- Born: June 9, 1990 (age 35) Tokyo, Japan
- Other names: Ten
- Height: 186 cm (6.10 ft)
- Weight: 170 lb (77 kg; 12 st 2 lb)
- Division: Welterweight
- Reach: 73 in (185 cm)
- Style: Judo
- Stance: Southpaw
- Fighting out of: Tokyo, Japan
- Team: Tribe Tokyo MMA Kill Cliff FC
- Trainer: Henri Hooft
- Rank: 2nd dan black belt in Judo
- Years active: 2013–present

Mixed martial arts record
- Total: 25
- Wins: 16
- By knockout: 11
- By submission: 2
- By decision: 3
- Losses: 9
- By knockout: 3
- By submission: 3
- By decision: 3

Other information
- University: Senshu University
- Mixed martial arts record from Sherdog

= Takashi Sato =

Japanese mixed martial arts fighter

Takashi Satō (佐藤天, Satō Takashi) is a Japanese mixed martial artist who competes in the Welterweight division. A professional since 2013, he is most notable for his time in the Ultimate Fighting Championship (UFC).

== Early life ==
Born to a Japanese father and Taiwanese mother, Sato grew up in Shinjuku, Tokyo, with his parents and older brother. He was a big fan of reading comics just like many other Japanese children. However one day, his older brother accidentally threw them all out. Sato says he cried the whole day until the following day his father felt very bad and came home from work with a new comic based on a kid becoming a judo champion. This then inspired Sato to pursue Judo and he used to train at the local police station.
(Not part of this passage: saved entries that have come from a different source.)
(** * CORAL 66 semantic parser: a shallow embedding of
      [coral66_semantic_parser.py] and the properties of its analysis.

    Python [str] values are modelled as [string]; the character tests behind
    [\w], [\s], [\d], [str.upper], [str.lower] and [str.strip] are Python's on
    the 7-bit ASCII range, which is the alphabet of CORAL 66 source text.
    Python [int] values are [Z].  The [dict] of symbols is a [gmap] (no
    property below depends on the order of its keys), the keyword [set] a
    [gset].  An operation that raises in Python returns [Raise] in the
    [pyres] monad. *)

From Stdlib Require Import ZArith List Ascii String Bool Lia.
From stdpp Require Import base option list gmap strings pretty sorting.

Local Open Scope string_scope.
Local Open Scope Z_scope.

(** ** Python results and exceptions *)

Inductive pyexn : Type :=
| AttributeError   (* a method called on [None] *)
| TypeError        (* [None] passed where a string is expected *)
| IndexError       (* list index out of range *)
| KeyError.        (* missing dictionary key *)

Inductive pyres (A : Type) : Type :=
| Ok (a : A)
| Raise (e : pyexn).
Arguments Ok {A} a.
Arguments Raise {A} e.

Definition pybind {A B : Type} (m : pyres A) (f : A → pyres B) : pyres B :=
  match m with
  | Ok a => f a
  | Raise e => Raise e
  end.

#[global] Instance pyres_bind : MBind pyres := λ A B f m, pybind m f.
#[global] Instance pyres_ret : MRet pyres := @Ok.

(** A method call [x.m()] on an optional value: [AttributeError] on [None]. *)
Definition attr {A : Type} (o : option A) : pyres A :=
  match o with
  | Some a => Ok a
  | None => Raise AttributeError
  end.

(** An argument that must be a string: [TypeError] on [None]. *)
Definition arg {A : Type} (o : option A) : pyres A :=
  match o with
  | Some a => Ok a
  | None => Raise TypeError
  end.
==Mixed martial arts career==

=== Japan ===
Sato started his MMA career fighting in various promotions in Japan. Sato then fought for Pancrase and Deep promotions in Japan. He earned a Pancrase title shot but lost to Glaico França. Sato earned the opportunity to fight in the UFC after beating former UFC fighter Matt Vaile.

===Ultimate Fighter Championship===
Sato signed with the UFC on April 2, 2019, and made his UFC debut on April 27, 2019, against Ben Saunders at UFC Fight Night: Jacaré vs. Hermansson. After being tagged by Saunders early, Sato won the fight by knockout.

Sato's next Fight was against Belal Muhammad on September 7, 2019, in the United Emirates at UFC 242. Sato lost by rear-naked choke in the third round.

Sato was scheduled to face Maki Pitolo at UFC Fight Night 168 on February 23, 2020. However, Pitolo was unable to make weight and the bout was scrapped from the card.

Sato was scheduled to face Ramiz Brahimaj on June 27, 2020 at UFC on ESPN: Poirier vs. Hooker but the fight was scratched due to one of Brahimaj's cornermen testing positive for COVID-19. Two days before the fight, Sato's opponent was switched to UFC newcomer Jason Witt. Sato won the fight via knock out in 48 seconds in round one.

Sato was scheduled to face Daniel Rodriguez on August 22, 2020, at UFC on ESPN 15. However, despite making the required weight, Sato was not cleared to fight by Nevada State Athletic Commission medical personnel and was removed from the card. Later, Sato revealed that a skin infection in his torso was the reason for the removal.

As the last fight of his contract, Sato faced Miguel Baeza on November 28, 2020, at UFC on ESPN: Smith vs. Clark. He lost the fight via second round arm-triangle choke.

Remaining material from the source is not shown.